Strategic International Session (Workshop)1 (JGES, JSGS)
November 6, 9:00–12:00, Room 9 (Portopia Hotel Main Building Kairaku 3)
ST-W1-12_E

Development of the lumen-apposing metal stent (LAMS)

Kenneth F. Binmoeller
Interventional Endoscopy Services, California Pacific Medical Center
Whether plastic or metal, tubular stents designed to relieve lumenal obstruction have significant limitations when applied to translumenal applications. Importantly, they do not impart lumen-to-lumen apposition, which may result in perforation and leakage of contents if there is physical separation of the lumens. In addition, the tubular configuration exceeds the anatomical requirement of a translumenal anastomosis and the exposed stent ends jutting into the lumens may cause tissue trauma with resultant perforation and bleeding. The longer stent length is also more prone to clogging.

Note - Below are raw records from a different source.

Lemma circle_event_ok met st mid x c : ready met st mid → PQhash st !! Z.to_nat (PQmin st) = Some (x :: c) →
  ∃ st' mid' e, circle_event bd st = Ok st' ∧ ready met st' mid' ∧ length mid = S (length mid') ∧ regs st' = regs st ++ [e]
  ∧ length (w_vertex st') = S (length (w_vertex st)).
Proof.
  intros R Hc. unfold circle_event. destruct (extract_ok met st mid x c R Hc) as (st1 & m1 & y & m2 & -> & -> & I1 & U1 & (hx & v & k & Hhx & Hv & Ek & Hk) & W1).
  rewrite bind_ok. cbn beta iota. pose proof (v_beach _ _ _ _ _ _ I1) as B1.
  destruct (line_split m1 (x :: y :: m2)) as (p & a & b' & r' & E1 & E2 & EL). injection E2 as <- E2.
  destruct (m2 ++ [ELrightend]) as [|b r] eqn:E3; [by destruct m2|]. subst r'.
  destruct (neighbors_ok st1 _ B1 _ _ _ _ EL) as [_ ->]. rewrite bind_ok.
  change (p ++ a :: x :: y :: b :: r) with (p ++ [a] ++ x :: y :: b :: r) in EL. rewrite app_assoc in EL.
  destruct (neighbors_ok st1 _ B1 _ _ _ _ EL) as [-> _]. rewrite bind_ok.
  change (x :: y :: b :: r) with ([x] ++ y :: b :: r) in EL. rewrite app_assoc in EL.
  destruct (neighbors_ok st1 _ B1 _ _ _ _ EL) as [-> _]. rewrite bind_ok.
  destruct (regs_ok met st1 _ _ x I1) as [(bot & -> & Ob & Mb) _]; [apply on_line; rewrite elem_of_app, elem_of_cons; tauto|]. rewrite bind_ok.
  assert (Hy : y ∈ m1 ++ x :: y :: m2) by (rewrite elem_of_app, !elem_of_cons; tauto).
  destruct (regs_ok met st1 _ _ y I1 (on_line _ _ Hy)) as [_ (top & -> & Ot & Mt)]. rewrite bind_ok.
  rewrite (he_at_ok _ _ _ Hhx), bind_ok, Hv. cbn [deref]. rewrite bind_ok.
  destruct (close_ok met st1 _ _ x y hx k v I1 Hhx Ek Hk Hy) as (st2 & v' & st3 & hy & st4 & -> & -> & Hhy & F4 & I4 & S4 & G4 & L4 & V4).
  rewrite bind_ok, Hhy, bind_ok, F4, bind_ok.
  destruct (two_leave_ok met st4 m1 x y m2 I4) as (st5 & st6 & st7 & -> & F6 & F7 & I7 & W7 & U7).
  { intros z Hz. apply W1. destruct S4 as (_ & S4 & _). unfold queued in *. by rewrite <- S4. }
  rewrite bind_ok, F6, bind_ok, F7, bind_ok.
  set (w := if SFgtb _ _ then _ else _). assert (Hw : ∃ s t pm, w = (s, t, pm) ∧ site_ok n s ∧ site_ok n t ∧ sitenbr s ∈ met ∧ sitenbr t ∈ met).
  { unfold w. destruct (SFgtb _ _); by eexists _, _, _. }
  destruct Hw as (s & t & pm & -> & Os & Ot' & Ms & Mt'). destruct U7 as (E7 & _ & _ & _ & V7), U1 as (F1 & _ & _ & _ & V1).
  destruct (rejoin_ok met st7 m1 m2 p a b r s t pm v' I7 W7 E1 E3) as (st8 & c' & -> & R8 & G8 & V8); try done; [by rewrite V7|].
  exists st8, (m1 ++ c' :: m2), (s, t). splits; [done|done|rewrite !length_app; cbn; lia| |rewrite V8, V7, L4, V1; done].
  unfold regs in *. congruence.
Qed.
End events.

The shortcomings of tubular stents when applied “off label” for EUS-guided transluminal applications inspired the author to develop the LAMS. The LAMS concept is summarized in the patent abstract: “The present invention relates to a device for endoscopy or endosonography-guided transluminal interventions whereby two luminal structures in the body may be drawn toward each other and a fluid conduit formed in between.” Various LAMS prototypes were built and tested using benchtop simulators of non-adherent lumens. A single operator delivery platform, already familiar to endosonographers performing FNA, was developed to enable single-operator, single-hand control for the LAMS delivery. The “hot” electrocautery-enhanced delivery system was developed to enable the operator to access the target lumen with a stent-loaded delivery catheter followed by immediate deployment of the stent (non-Seldinger technique). The passage of an endoscope through the LAMS enables the endoscopist to expand the frontier of endoscopic intervention to virtually any luminal structure outside of the gastrointestinal tract.